Nuclear Weapons Can Be Eliminated: Chapter 1, Part 1
Mar. 11, 2009
Chapter 1: Superpower at a turning point
Part 1: Change
by Yumi Kanazaki, Staff Writer
Time for break with “faith in power”
There are signs that the international situation with regard to nuclear weapons is changing as many people begin to realize that the more these evil weapons proliferate the greater the threat they pose to human existence. Nuclear weapons can be eliminated. We no longer need be bound by the theory of nuclear deterrence. Reporters from the Chugoku Shimbun are traveling around the world to report on the path to nuclear abolition. The first reports in this series are from the United States, where a new president was inaugurated.
The temperature in Washington on January 20 hovered at a chilly minus 7 degrees Celsius (19 degrees Fahrenheit). People shifted from one foot to the other in an effort to fend off the cold.
“Fervor” is inadequate to describe the enthusiasm that fired up the city despite the cold. The inauguration of the nation’s first African-American president was a historic moment. A crowd of 2 million lined the streets along the inaugural parade route hoping to get a glimpse of the new president. They waited patiently in the cold, with no complaint about the crowding, for the car carrying President Barack Obama and his wife Michelle to appear.
“Obama is the hope of all Americans, not just us black Americans,” said a wide-eyed Renee Paterson, 45, who had come from Texas for the inauguration. “The war on terror made a mess of things. I want him to rebuild the country. He can deal with other countries using words not weapons.”
The terrorist attacks on September 11, 2001 changed the U.S. dramatically, and the administration of President George W. Bush devoted its energies to the “war on terror.” The nation’s nuclear policies also changed. The administration, which had believed that terrorists would not consider attacking the U.S. out of fear of nuclear retaliation, promoted the development of a new generation of nuclear weapons to address terrorist attacks. This meant that nuclear weapons would no longer be limited to a deterrent role.

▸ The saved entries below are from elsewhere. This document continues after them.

(** X21: detect_model_metadata answers the empty object [{}] exactly when the
    path is null, the file is missing or not a regular file, or the runtime
    cannot load the model; it changes nothing of the session beyond
    initialising the backend; and a model whose chat template (with its
    fallback key) holds [<think>] in any letter case is reported with
    ["reasoning":true]. *)
Theorem detect_model_metadata_spec (memory : Type) (rt : Runtime memory)
        (models : nat -> ModelProbe) (g : Globals) (path : option str) :
  let r := detect_model_metadata rt models g path in
  (fst r = bytes "{}" <->
   file_exists rt path = false
   \/ exists p, path = Some p
                /\ llama_model_load_from_file rt p
                     {| mp_n_gpu_layers := 0; mp_use_mmap := true; mp_use_mlock := false |}
                   = None)
  /\ g_state (snd r) = g_state g
  /\ (forall p mdl a t b,
         path = Some p -> file_exists rt path = true ->
         llama_model_load_from_file rt p
           {| mp_n_gpu_layers := 0; mp_use_mmap := true; mp_use_mlock := false |} = Some mdl ->
         probe_chat_template (models mdl) = a ++ t ++ b ->
         map tolower t = bytes "<think>" ->
         occurs_in (json_key "reasoning" ++ bytes "true") (fst r)).
Proof.
  cbv zeta. unfold detect_model_metadata.
  destruct path as [p|].
  2:{ cbn. repeat split; auto. intros ? ? ? ? ? H. discriminate. }
  cbn [file_exists]. destruct (stat_regular rt p) eqn:Hs; cbn [negb].
  2:{ cbn. repeat split; auto. intros ? ? ? ? ? _ H. discriminate. }
  cbv zeta.
  assert (Hg : g_state (ensure_backend_init g) = g_state g)
    by (unfold ensure_backend_init; destruct (g_backend_initialized g); reflexivity).
  destruct (llama_model_load_from_file rt p _) as [mdl|] eqn:Hm; cbn [fst snd].
  - split; [|split; [exact Hg|]].
    + split.
      * intro H. exfalso. exact (probe_json_not_empty_object H).
      * intros [H | (p' & H1 & H2)]; [discriminate|].
        injection H1 as <-. congruence.
    + intros p' mdl' a t b H1 _ H2 Ht Hl. injection H1 as <-.
      rewrite Hm in H2. injection H2 as <-.
      assert (Hr : probe_reasoning (models mdl) = true).
      { unfold probe_reasoning.
        assert (Hc : contains_case_insensitive (probe_chat_template (models mdl))
                                               (bytes "<think>") = true).
        { apply contains_case_insensitive_helper. split; [discriminate|].
          exists a, t, b. split; [exact Ht|]. rewrite Hl. reflexivity. }
        rewrite Hc. now rewrite !orb_true_r. }
      unfold occurs_in.
      exists (bytes "{"
              ++ json_key "arch"
              ++ json_string (read_meta_value (models mdl) "general.architecture")
              ++ bytes ","
              ++ json_key "nCtxTrain" ++ decimal (n_ctx_train (models mdl)) ++ bytes ","
              ++ json_key "nLayer" ++ decimal (n_layer (models mdl)) ++ bytes ","
              ++ json_key "nEmbd" ++ decimal (probe_n_embd (models mdl)) ++ bytes ","
              ++ json_key "nVocab"
              ++ decimal (match vocab_n_tokens (models mdl) with Some n => n | None => 0%Z end)
              ++ bytes ","
              ++ json_key "chatTemplate" ++ json_string (probe_chat_template (models mdl))
              ++ bytes ","
              ++ json_key "tokenizerModel"
              ++ json_string (read_meta_value (models mdl) "tokenizer.ggml.model")
              ++ bytes ","),
             (bytes ","
              ++ json_key "tags" ++ json_string (read_meta_value (models mdl) "general.tags")
              ++ bytes "}").
      unfold probe_json. rewrite Hr.
      generalize (json_key "reasoning"), (json_key "tags"), (json_key "tokenizerModel"),
        (json_key "chatTemplate"), (json_key "nVocab"), (json_key "nEmbd"),
        (json_key "nLayer"), (json_key "nCtxTrain"), (json_key "arch"),
        (bytes ","), (bytes "{"), (bytes "}"), (bytes "true").
      intros. rewrite <- !app_assoc. reflexivity.
  - split; [|split; [exact Hg|]].
    + split; [|reflexivity]. intros _. right. exists p. auto.
    + intros p' mdl' a t b H1 _ H2. injection H1 as <-. rewrite Hm in H2. discriminate.
Qed.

On the steps of the U.S. Capitol adorned with the red, white and blue bunting, Barack Obama delivered his inaugural address to the nation’s citizens. “With old friends and former foes, we will work tirelessly to lessen the nuclear threat,” he said. He did not use the term “nuclear-free world” as he had during the campaign, but he did declare a break with the policies of the previous administration.
Of course, that does not mean nuclear weapons are sure to be eliminated. Mr. Obama has declared that the U.S. “will always maintain a strong deterrent as long as nuclear weapons exist.” With the ongoing financial and economic turmoil, there is no guarantee that nuclear policy will be a top priority. Japan’s policies toward the U.S. will also play an important role in this matter.
Joseph Cirincione, 59, president of the Ploughshares Fund, who served as an informal adviser to Mr. Obama during his campaign, said, “The economic crisis provides a good opportunity to cut expenditures on nuclear weapons. This is the perfect chance to embark on the path to abolition, and we must not miss it.”
The excitement of the inauguration ceremony had not yet abated when there was hubbub in the vicinity of the Capitol as the helicopter carrying former President Bush and his wife Laura took off. As they looked up at the helicopter, the crowd began to boo. The sound suggested the cry of citizens who hope for “change.”